Do you know I can’t remember the last time I sang? No, no, not for others. I mean, just for me. Just for the Spirit who lives within me. I hummed a verse of ‘Tis So Sweet the other day because I’ve forgotten most of the words. Except for these few, “Oh for grace to trust Him more.”
I think of these words as I watch the garden slip into slumber, as my children grow and learn that bruises come when you least expect them, as my husband works from 5am until midnight when his head hits the pillow, when the doctor calls and gives us some choices, none of which we really want at all, when the phone dings with a message that those we love are no longer here on earth with us.

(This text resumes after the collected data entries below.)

Lemma discover_loop_ok deadline rounds devices :
  devices_ok devices ->
  match discover_loop deadline rounds devices with
  | Some (Ok devices') => devices_ok devices' /\
      exists taken left_over, rounds = taken ++ left_over /\ devices' = fold_left received_event taken devices /\
        Forall (fun '(at_, received) => at_ < deadline) taken /\
        match left_over with (at_, received) :: _ => deadline <= at_ \/ received = Elapsed | [] => False end
  | Some (Err e) => exists m, e = ConnectionFailed m
  | Some Panic => False
  | None => Forall (fun '(now, received) => now < deadline /\ received <> Elapsed) rounds
  end.
Proof.
  revert devices. induction rounds as [|[now received] rounds IH]; intros devices Hok; cbn [discover_loop]; [constructor|].
  destruct (Z.leb_spec (deadline - now) 0) as [|Hnow].
  { split; [done|]. exists [], ((now, received) :: rounds). split_and!; try done. left. lia. }
  destruct received as [event|error|]; [|by eexists|].
  2:{ split; [done|]. exists [], ((now, Elapsed) :: rounds). split_and!; try done. by right. }
  specialize (IH (on_event devices event) (on_event_ok _ _ Hok)).
  destruct (discover_loop _ _ _) as [[]|]; try done.
  - destruct IH as (Hok' & taken & left_over & -> & -> & Ht & Hl). split; [done|].
    exists ((now, Event event) :: taken), left_over. split_and!; try done. constructor; [lia|done].
  - constructor; [|done]. split; [lia|done].
Qed.
Lemma absent_step (cfg : config) (a : action) (w : world) :
  CHARGE_INDICATOR_DISABLE_LED cfg = true ->
  gpio_writes (trace (run_action cfg a w)) = gpio_writes (trace w).
Proof.
  intros Habs. destruct a as [|eh| |c on|lvl]; cbn [run_action].
  - rewrite chg_handler_unfold. cbv zeta.
    rewrite apply_charging_color_absent by exact Habs.
    cbn. rewrite !gpio_writes_app. cbn. rewrite !app_nil_r. reflexivity.
  - destruct eh as [soc|name]; [|reflexivity].
    rewrite listener_unfold, apply_charging_color_absent by exact Habs.
    destruct (is_charging w =? 0); reflexivity.
  - rewrite maint_iter_unfold, apply_charging_color_absent by exact Habs.
    destruct (is_charging w =? 0); cbn; rewrite gpio_writes_app; cbn;
      rewrite app_nil_r; reflexivity.
  - destruct c; reflexivity.
  - reflexivity.
Qed.

(** What each context does to the flag and to the record of its stores. *)
Lemma flag_step (cfg : config) (a : action) (w : world) :
  is_charging (run_action cfg a w) =
    (if is_irq a then Z.b2z (chg_stat w (uptime w + 8) =? 0)
     else is_charging w) /\
  atomic_writes (trace (run_action cfg a w)) =
    atomic_writes (trace w) ++
    (if is_irq a then [AtomicSet (Z.b2z (chg_stat w (uptime w + 8) =? 0))]
     else []).
Proof.
  destruct a as [|eh| |c on|lvl]; cbn [run_action is_irq].
  - rewrite chg_handler_unfold. cbv zeta.
    match goal with |- context [apply_charging_color cfg ?b ?x] =>
      destruct (apply_charging_color_frame cfg b x) as (Hf & _ & _ & _ & Ha)
    end.
    rewrite Hf, Ha. cbn. rewrite !atomic_writes_app. cbn.
    rewrite app_nil_r. auto.
  - rewrite app_nil_r. destruct eh as [soc|name]; [|auto].
    rewrite listener_unfold. cbn [snd].
    destruct (is_charging w =? 0); [auto|].
    destruct (apply_charging_color_frame cfg true w) as (Hf & _ & _ & _ & Ha).
    auto.
  - rewrite app_nil_r, maint_iter_unfold. cbn [snd].
    destruct (is_charging w =? 0); cbn; rewrite atomic_writes_app; cbn;
      rewrite app_nil_r; [auto|].
    destruct (apply_charging_color_frame cfg true w) as (Hf & _ & _ & _ & Ha).
    auto.
  - rewrite app_nil_r. destruct c; auto.
  - rewrite app_nil_r. auto.
Qed.

(** * The policy while charging *)

(** C6: with the LED lines present and the force-off policy enabled,
    applying the charging state writes "off" to the three channels and
    leaves them all off, whatever the fixed color and the battery-level
    coloring setting are. *)
Theorem force_off_policy_drives_all_off (cfg : config) (w : world)
  (Hled : CHARGE_INDICATOR_DISABLE_LED cfg = false)
  (Hpol : CONFIG_CHG_POLICY cfg = true) :
  trace (snd (apply_charging_color cfg true w)) =
    trace w ++ [GpioSet Red 0; GpioSet Green 0; GpioSet Blue 0] /\
  leds (snd (apply_charging_color cfg true w)) = (false, false, false) /\
  forall (fixed : Z) (level_based : bool),
    apply_charging_color (set_coloring cfg fixed level_based) true w =
    apply_charging_color cfg true w.
Proof.
  assert (Hoff : forall c, CHARGE_INDICATOR_DISABLE_LED c = false ->
            CONFIG_CHG_POLICY c = true ->
            apply_charging_color c true w = (tt, show w (false, false, false))).
  { intros c H1 H2. rewrite apply_charging_color_true.
    unfold charging_color. rewrite H1, H2. reflexivity. }
  rewrite (Hoff cfg Hled Hpol). repeat split.
  intros fixed level_based. apply Hoff; assumption.
Qed.

Lemma force_off_policy_drives_all_off_witness :
  CHARGE_INDICATOR_DISABLE_LED policy_config = false /\
  CONFIG_CHG_POLICY policy_config = true /\
  leds (snd (apply_charging_color policy_config true unplugged_world)) =
    (false, false, false).
Proof.
  assert (Hled : CHARGE_INDICATOR_DISABLE_LED policy_config = false)
    by reflexivity.
  assert (Hpol : CONFIG_CHG_POLICY policy_config = true) by reflexivity.
  split; [exact Hled|split; [exact Hpol|]].
  exact (proj1 (proj2 (force_off_policy_drives_all_off policy_config
                         unplugged_world Hled Hpol))).
Defined.

(** * The battery event listener *)

(** C2, as stated, fails: with battery-level coloring disabled and the flag
    set, a battery event makes the listener write the fixed color (5,
    magenta) to the LED lines. *)
Lemma listener_writes_with_level_coloring_disabled :
  CONFIG_CHG_BATTERY_LEVEL_BASED_COLOR sample_config = false /\
  trace charging_world = [] /\
  trace (snd (battery_state_changed_listener sample_config
                (battery_state_changed 50) charging_world)) =
    [GpioSet Red 1; GpioSet Green 0; GpioSet Blue 1].
Proof. repeat split. Qed.

(** C2, amended: on a battery event the listener writes nothing when the
    flag is clear; when the flag is set it re-applies the charging policy
    whether battery-level coloring is enabled or not: nothing without LED
    lines, all off under the force-off policy, the threshold color of the
    current percentage with battery-level coloring, and the fixed color
    otherwise. *)
Theorem listener_reapplies_while_charging
  (cfg : config) (soc : Z) (w : world) :
  snd (battery_state_changed_listener cfg (battery_state_changed soc) w) =
    if is_charging w =? 0 then w
    else if CHARGE_INDICATOR_DISABLE_LED cfg then w
    else if CONFIG_CHG_POLICY cfg then show w (false, false, false)
    else if CONFIG_CHG_BATTERY_LEVEL_BASED_COLOR cfg then
      show w (unpack (effective_code
        (threshold_color_spec cfg (to_uint8 (state_of_charge w)))))
    else show w (unpack (effective_code (CONFIG_CHG_COLOR cfg))).
Proof.
  rewrite listener_unfold. cbn [snd].
  destruct (is_charging w =? 0); [reflexivity|].
  rewrite apply_charging_color_true. cbn [snd]. unfold charging_color.
  destruct (CHARGE_INDICATOR_DISABLE_LED cfg); [reflexivity|].
  destruct (CONFIG_CHG_POLICY cfg); [reflexivity|].
  destruct (CONFIG_CHG_BATTERY_LEVEL_BASED_COLOR cfg); [|reflexivity].
  rewrite get_battery_level_color_uint8. reflexivity.
Qed.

Oh for grace to trust Him more.
I walked through hospital hallways recently, visiting a dear friend from church. As I walked the sterile corridors to her room, I passed picture frame after picture frame, photos of local parks, waterfalls, flowers in bloom in springtime, lilacs heavy on green branches. It occurred to me then how terribly empty these photos feel when you’re hooked to an IV drip in your hospital bed. Tiny, tiny glimpses of a world outside that is alive and growing. Pictures of a world that feels like a lifetime away from the beeps and alarms and smells of a hospital floor.
Not much unlike how Heaven feels here, earthside. We see tiny pictures. We think we are living our fullest dreams and lives, but really we are sick, bound to our hospital beds, imagining what a world is like where there is no suffering. There hanging on the wall, we see a picture of a world that is more alive than anything else in these four walls. Could it be true? Does it really exist?
Oh for grace to trust Him more.
We’ve received a handful of bad news lately. Not only ours, but from people we hold dear. People we carry in our hearts like family. When it all seems too much to bear, I’ve done what I do best — gather in all my pieces, my heart, my voice, my commitments, my family, quieted down, and then hide in the quiet places of my home and mind. Light some candles at dusk. Hold on to the ones I love. Face the unknowns with our hands held and enjoy some good food along the way. I dig in my heels and fight
for the beauty of the earth,
for the glory of the skies,
for the love which from our birth
over and around us lies;
I anchor my hope not in what I can see or feel or measure, but in the even steady depths of my Redeemer.
And then by candlelight and broken bread, I whisper “Oh for grace to trust Him more.”